Mal haría el Gobierno en mirar para otro lado y en minusvalorar el festival ayusista. De entrada, Sánchez ha aprendido que no se puede gobernar con el lobby hostelero en contra. Nos guste o no, este es un país de bares, no de naves espaciales ni de Valles de la Silicona, de tal forma que no mimar al principal sector del tejido productivo nacional es un pasaporte directo para perder las próximas elecciones. Con todo, no pocos analistas opinan que el Ejecutivo ya está muerto a causa del tremendo desgaste del poder y de las sucias maniobras de la oposición.

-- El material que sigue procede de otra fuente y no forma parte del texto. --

(* ===== verification/Refinement.v ===== *)
(** Refinement: every handler of src/static/js/QuizBuilder.jsx, run on a
    component state whose quiz decodes, does not throw and leaves a state
    whose quiz decodes to the abstract operation of [Spec] applied to the
    old one.  Indices must point at existing questions, answers or groups,
    as the ones [render] binds do.

    The proofs go level by level: the state Map and its [quiz] key
    ([updateQuiz_implements]), the quiz Map and its [questions] or
    [resultGroups] list, one question or group of the list, the
    [multiChoiceAnswers] of a question, one answer.  Each level has a "get"
    lemma (what the decoder found there) and a "put" lemma (decoding after
    the key is replaced). *)

From S2P Require Import Prelude Json Sort Immutable Utils Schema QuizBuilder Spec.

(** [h] implements [a] on the documents that decode to a quiz satisfying
    [pre]: it does not throw, and the new state decodes to [a z]. *)
Definition implements (pre : quiz -> Prop) (h : value -> run) (a : quiz -> quiz) : Prop :=
  forall s z, decode_state s = Some z -> pre z ->
    thrown (h s) = None /\ decode_state (after (h s)) = Some (a z).

(** How a quiz-level function [f] refines [a]. *)
Definition quiz_refines (pre : quiz -> Prop) (f : value -> res value) (a : quiz -> quiz) : Prop :=
  forall qv z, decode_quiz qv = Some z -> pre z ->
    exists qv', f qv = Ok qv' /\ decode_quiz qv' = Some (a z).

Definition answer_exists (n i : nat) (z : quiz) : Prop :=
  exists q, quiz_questions z !! n = Some q /\ i < length (question_answers q).

Definition shuffle_one (rand : key -> list value -> list value) (question : value) (i : key) : res value :=
  update (KStr "multiChoiceAnswers") (fun answers =>
    js <- toJS_values answers ;; Ok (VList (rand i js))) question.

(** Every decoder reads a Map. *)
Ltac decoded_map H :=
  match type of H with
  | ?dec ?v = Some _ =>
      let kvs := fresh "kvs" in
      destruct v as [| | | | | |kvs]; try discriminate H
  end.

(** Unfold the decoder on both sides, split the hypothesis into its
    fields, rewrite the replaced key away and the others with the
    hypotheses. *)
Ltac put_tac :=
  intros;
  repeat match goal with
  | H : decode_quiz (VMap _) = Some _ |- _ => unfold decode_quiz in H; simpl in H; opt_inv
  | H : decode_question (VMap _) = Some _ |- _ => unfold decode_question in H; simpl in H; opt_inv
  | H : decode_answer (VMap _) = Some _ |- _ => unfold decode_answer in H; simpl in H; opt_inv
  | H : decode_group (VMap _) = Some _ |- _ => unfold decode_group in H; simpl in H; opt_inv
  end;
  lazymatch goal with
  | |- decode_quiz _ = _ => unfold decode_quiz
  | |- decode_question _ = _ => unfold decode_question
  | |- decode_answer _ = _ => unfold decode_answer
  | |- decode_group _ = _ => unfold decode_group
  end; simpl;
  autorewrite with quiz_rw;
  repeat match goal with
  | H : ?a = Some _ |- context [?a] => rewrite H; simpl
  end;
  try reflexivity.

(** The put step of a handler that writes one field: [jset] on a Map,
    then the field's put lemma. *)
Ltac put_field lem := intros ?kvs ?q ?Hq; eexists; split; [done|]; by apply lem.

(** ** What the decoders find *)

Lemma field_Some {A} (conv : value -> option A) k kvs a :
  field conv k kvs = Some a <-> exists v, kv_lookup (KStr k) kvs = Some v /\ conv v = Some a.
Proof. unfold field. by rewrite bind_Some. Qed.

España vive de la barra fija y del levantamiento de cañas, no solo varios millones de camareros y proveedores, sino también los propios ciudadanos, que pueden soportar cualquier cosa en esta vida menos no poder sentarse en una terraza a echarse unos vasos al coleto con los amigos. La rabia popular irá creciendo en la medida que el virus no sea derrotado. Pablo Casado ya ha olido el rastro de sangre del animal herido y ha ordenado a sus huestes que se lancen a por él, lo acorralen y terminen de darle la dentellada final. En los próximos días vamos a asistir a la enésima campaña de acoso y derribo de Génova 13 contra el Gobierno. A falta de un proyecto reformista para el país, a eso se ha dedicado el jefe de la oposición durante toda la crisis sanitaria: a poner palos en las ruedas, trampas y celadas en forma de montajes de todo tipo contra el sanchismo.
Ya lo hemos dicho aquí otras veces. En lugar de ayudar a la superación del peor drama nacional desde la Guerra Civil, el patriota presidente del Partido Popular ha optado por la crispación, por agitar el avispero para acabar con Sánchez. Y en esa maniobra todo le ha valido: los pactos con el separatismo vasco y catalán; el estado de alarma (unas veces Casado está a favor otras en contra, según vayan las encuestas); el supuesto autoritarismo bolivariano de Moncloa; el comunismo de Pablo Iglesias; el bloqueo en la renovación de los cargos institucionales y judiciales; o las ayudas europeas que, según el líder popular, el Gobierno va a gestionar como un manirroto o mayordomo del chiringuito socialista y la corrupción.
El último mantra que prepara Casado para quedar como un estadista cuando ya ha pasado lo peor de la plaga es la exigencia de que el Ejecutivo acepte la ley de pandemias que le ha puesto encima de la mesa a modo de “trágala”. Tiene bemoles la cosa, ahora que el cataclismo toca a su fin, propone medidas sanitarias. Qué fácil es hacer política desde la demagogia, la retórica vacía y el trumpismo barato.